Cumhuriyet Gazetesi imtiyaz sahibi ve baş yazarı İlhan Selçuk’un
"Ergenekon" davası iddianamesini hazırlayan üç Cumhuriyet Savcısı
hakkında, kişilik haklarına saldırıda bulunulduğu iddiasıyla açtığı
davada "tecavüzün kınanması" şeklinde verilen kararı
hatırlatan Özkan, "Siz yanlış yaptınız. Bizim açacağımız
davalar ne olacak? Ben okumayın dedim, ama onlar okudular.
Savcılık makamı iddianamedeki özensizliği, iddianamede
kasıt arayan yanlış tutumları nedeniyle özür dilemelidir.
Savcılık makamı, bunu gerçekleştirmelidir.
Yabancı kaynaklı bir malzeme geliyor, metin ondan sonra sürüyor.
Record TokenOwner : Type := mkTokenOwner {
  o_Username : string; o_TenantID : string; o_Status : UserStatus; o_Roles : list string
}.

Class TokenWorld (W : Type) : Type := {
  InsertAPIToken : APIToken -> M W (option Err);
  RevokeAPIToken : string -> string -> Time -> M W (option Err);
  Lookup : string -> M W ((APIToken * TokenOwner) + Err);
  Touch : string -> Time -> M W (option Err);
  RandomToken : M W (string + Err);
  TokenID : M W string;
  TokenAudit : AuditEvent -> M W unit;
  TokenNow : M W Time;
  VerifyJWT : string -> M W (Claims + Err);
  tokenSha256 : bytes -> bytes;
  permsOf : W -> Perms
}.

Definition APITokenPrefix : string := "nv_".
Definition IsAPIToken (raw : string) : bool := HasPrefix raw APITokenPrefix.

Section tokens.
Context {W : Type} `{TokenWorld W}.
Abbreviation M := (M W).

Definition HashAPIToken (plain : string) : string := hex_bytes (tokenSha256 (to_bytes plain)).

Definition NewAPIToken : M ((string * string) + Err) :=
  r ← RandomToken;
  mret match r with inr e => inr e | inl text => let plain := APITokenPrefix +:+ text in inl (plain, HashAPIToken plain) end.

(** The loop over the scopes asked for: each at its first mention. *)
Fixpoint checkScopes (perms : Perms) (roles asked : list string) (seen : list string) : list string + Err :=
  match asked with
  | [] => inl seen
  | sc :: asked =>
      if negb (bool_decide (sc ∈ All)) then inr (New KindInvalid ("unknown scope " +:+ sc))
      else if negb (Has perms roles sc) then inr (New KindInvalid ("scope " +:+ sc +:+ " is not one of your permissions"))
      else checkScopes perms roles asked (if decide (sc ∈ seen) then seen else seen ++ [sc])
  end.

Definition CreateToken (caller : Claims) (name0 : string) (asked : list string) (expires : option Time) (meta : ClientMeta)
    : M ((APIToken * string) + Err) :=
  let name := TrimSpace name0 in
  if bool_decide (name = "") || (100 <? slen name) then
    mret (inr (New KindInvalid "name is required (at most 100 characters)"))
  else if bool_decide (asked = []) then mret (inr (New KindInvalid "at least one scope is required"))
  else fun w =>
    (match checkScopes (permsOf w) (c_Roles caller) asked [] with
     | inr e => mret (inr e)
     | inl scopes =>
         now ← TokenNow;
         if match expires with Some e => e <=? now | None => false end
         then mret (inr (New KindInvalid "expires_at must be in the future")) else
         r ← NewAPIToken;
         match r with
         | inr e => mret (inr (kindError KindInternal (ErrWrap "generate api token" e)))
         | inl (plain, hash) =>
             id ← TokenID;
             let t := mkAPIToken id (c_Subject caller) name hash scopes expires None None now in
             r ← InsertAPIToken t;
             match r with
             | Some e => mret (inr e)
             | None =>
                 _ ← TokenAudit (mkAuditEvent "user" (c_Subject caller) "api_token.create" id name meta);
                 mret (inl (t, plain))
             end
         end
     end) w.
Yeni davalar açılmadan ’Evet yanlış yaptık, insanların özel
hayatlarına müdahale edildi’ demelidirler. Bize, Türk adaletine çok
büyük zarar verdiler. Hukuku zedelediler. Özür gerçekleşirse şahsen
ben dava açmam. Buradaki sanıkların savcılık makamından duymak
istedikleri özür var" şeklinde konuştu.
Mahkemenin de bütün meşru ilişkileri, davetleri, seyahat ve konuşma
özgürlüğü gibi konuları yok saydığını ileri süren Özkan, heyet
tarafından çapraz sorguda sorulan soruları eleştirdi.
Özkan, "Biz burada bulunduğumuz için suçlu muyuz? Üzerimize
isnat var diye suçlu muyuz? Buradaki hukuk mantığı, sorgulama
bu" dedi.
Duruşma, taleplerin alınmasıyla devam ediyor.